Verbascoside analysis

Verbascoside content of each extract was quantified by UPLC (ACQUITY H-Class system) equipped with an ACQUITY UPLC PDA eλ detector using a BEH C18 1.7 µm column (2.1 × 100 mm). The standard verbascoside (Sigma-Aldrich, ≥ 99% HPLC grade) at various concentrations in AcCN was used to prepare calibration curves (r > 0.9995). The analytical condition was made in a gradient mobile phase consisting of AcCN (A) and 3% aq. AcOH (B). The eluent was programmed as follows: 0 min 100% B, 1.5 min 95% B, 3 min 85% B, 5 min 80% B and 8 min 70% B at a flow rate of 0.6 mL/min for a 10 min completing an injection28. The maximum absorption wavelength of verbascoside was determined under this analytical condition at 330 nm, at which this wavelength was set for its quantification in the extracts in addition to the determined retention time. The analysis was performed in three cycles.

Scratch assay

A scratch assay assesses the expansion of HDF population on surfaces was undertaken by the literature method26,27. Briefly, the cells cultivated in DMEM (Gibco, USA) supplemented with 10% FBS (Gibco) and penicillin–streptomycin solution (Gibco), were seeded in a culture-insert 4 well plate in µ-dish 35 mm (ibidi GmbH, Gräfelfing, Germany) for 24 h. Scratch of each well was created using the pipette tip. In each well, 2 scratches marks (left and right) were made. The cells were washed with PBS, treated with sample that are a positive control, FGF (100 ng/mL; American Type Culture Collection (ATCC, USA)), the extracts and verbascoside (20 µg/mL, each), and incubated. The gap area was recorded at 24 and 48 h in a comparison with the initial gap size at 0 h. Average of left scratch and right scratch obtained from 6 points per scratch were taken separately, and calculated as the gap area. The migration rate was calculated as following;

Migration (%) = [(Initial gap area – gap area time interval)/Initial gap area] × 100.

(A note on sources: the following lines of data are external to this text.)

(** * Real-time messaging core of tuplansaludable_core

    A shallow embedding of the chat model ([src/models/ChatMessage.ts]),
    the chat controller ([src/controllers/chatController.ts]) and the
    socket service ([utils/socketService.ts]), followed by the properties
    of the messaging specification that were checked against them.

    Conventions of the embedding:
    - the MongoDB collection of chat messages is a [list ChatMessage] in
      insertion order (new documents are appended at the end);
    - the [users] collection is a finite map from the user id to its document;
    - [new Date()] and the ObjectId generated for a new document are inputs of
      the operation that needs them ([now], [oid]);
    - a JavaScript string is the list of its UTF-16 code units. *)

From Stdlib Require Import ZArith NArith List Bool Lia Permutation Sorted.
From stdpp Require Import gmap strings list fin_maps.
Import ListNotations.

(* ===================================================================== *)
(** * JavaScript strings                                                   *)
(* ===================================================================== *)

Module JS.

Definition jsstring := list N.

(** An ASCII literal as a JavaScript string. *)
Definition js (s : string) : jsstring :=
  List.map Ascii.N_of_ascii (String.list_ascii_of_string s).
Arguments js s%_string.

(** [WhiteSpace] and [LineTerminator] code units, the ones
    [String.prototype.trim] strips. *)
Definition isWhiteSpace (c : N) : bool :=
  ((9 <=? c) && (c <=? 13) || (c =? 32) || (c =? 160) || (c =? 5760)
   || (8192 <=? c) && (c <=? 8202) || (c =? 8232) || (c =? 8233)
   || (c =? 8239) || (c =? 8287) || (c =? 12288) || (c =? 65279))%N.

Fixpoint trimStart (s : jsstring) : jsstring :=
  match s with
  | [] => []
  | c :: s' => if isWhiteSpace c then trimStart s' else s
  end.

Definition trimEnd (s : jsstring) : jsstring := rev (trimStart (rev s)).

Definition trim (s : jsstring) : jsstring := trimEnd (trimStart s).

(** [s.substring(0, n)] *)
Definition substring0 (n : nat) (s : jsstring) : jsstring := firstn n s.

(** What a regular expression's [.] refuses. *)
Definition isLineTerminator (c : N) : bool :=
  ((c =? 10) || (c =? 13) || (c =? 8232) || (c =? 8233))%N.

Fixpoint stripPrefix (p s : jsstring) : option jsstring :=
  match p, s with
  | [], _ => Some s
  | a :: p', b :: s' => if (a =? b)%N then stripPrefix p' s' else None
  | _ :: _, [] => None
  end.

(** [.+] at the start of [s]: at least one unit that is no line end. *)
Definition dotPlus (s : jsstring) : bool :=
  match s with
  | c :: _ => negb (isLineTerminator c)
  | [] => false
  end.

(** [/^https?:\/\/.+/.test(value)] *)
Definition httpUrlTest (value : jsstring) : bool :=
  match stripPrefix (js "http") value with
  | None => false
  | Some r =>
      let rest_ok (t : jsstring) : bool :=
        match stripPrefix (js "://") t with
        | Some u => dotPlus u
        | None => false
        end in
      match r with
      | c :: r' => ((c =? 115)%N && rest_ok r') || rest_ok r
      | [] => false
      end
  end.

The experiment was performed in triplicate.

Inhibitory effect against MMP-9 in a coculture of HaCaT cells and HDF

Cellular safety of the samples was examined in a coculture model. In short, HDF were seeded in 48-well plate for 3 days prior to additional seed of HaCaT cells seeded onto the HDF and further incubated for 24 h. Thereafter, the cocultures were treated with the samples, i.e., AE1, AE3, AE24, verbascoside and dexamethasone (D4902, Sigma, UK), incubated for 24 h, exposed with UV (UV lamp, Cole-Parmer, USA), i.e., UVA for 15 min (1 J/cm2) and UVB for 25 s (30 mJ/cm2), incubated for 24 h. Cell viability (%) was monitored with CellTiter-Glo luminance (Promega, USA). Cellular activity of the samples against MMP-9 (ab100610, Abcam, UK) in the coculture system was examined at the noncytotoxic concentrations (150 µg/mL for AE1, AE3, AE24 and verbascoside, 10 µg/mL for dexametasone) in a comparison with the control groups, i.e., vehicle control with UV exposures and vehicle non-UV control29.

Statistical analysis

Data were presented as the means ± SD, a one-way ANOVA test and post-hoc Tukey's Honest test were used to evaluate the difference between groups using the program SPSS version 16.0. The level of significance was at p < 0.05.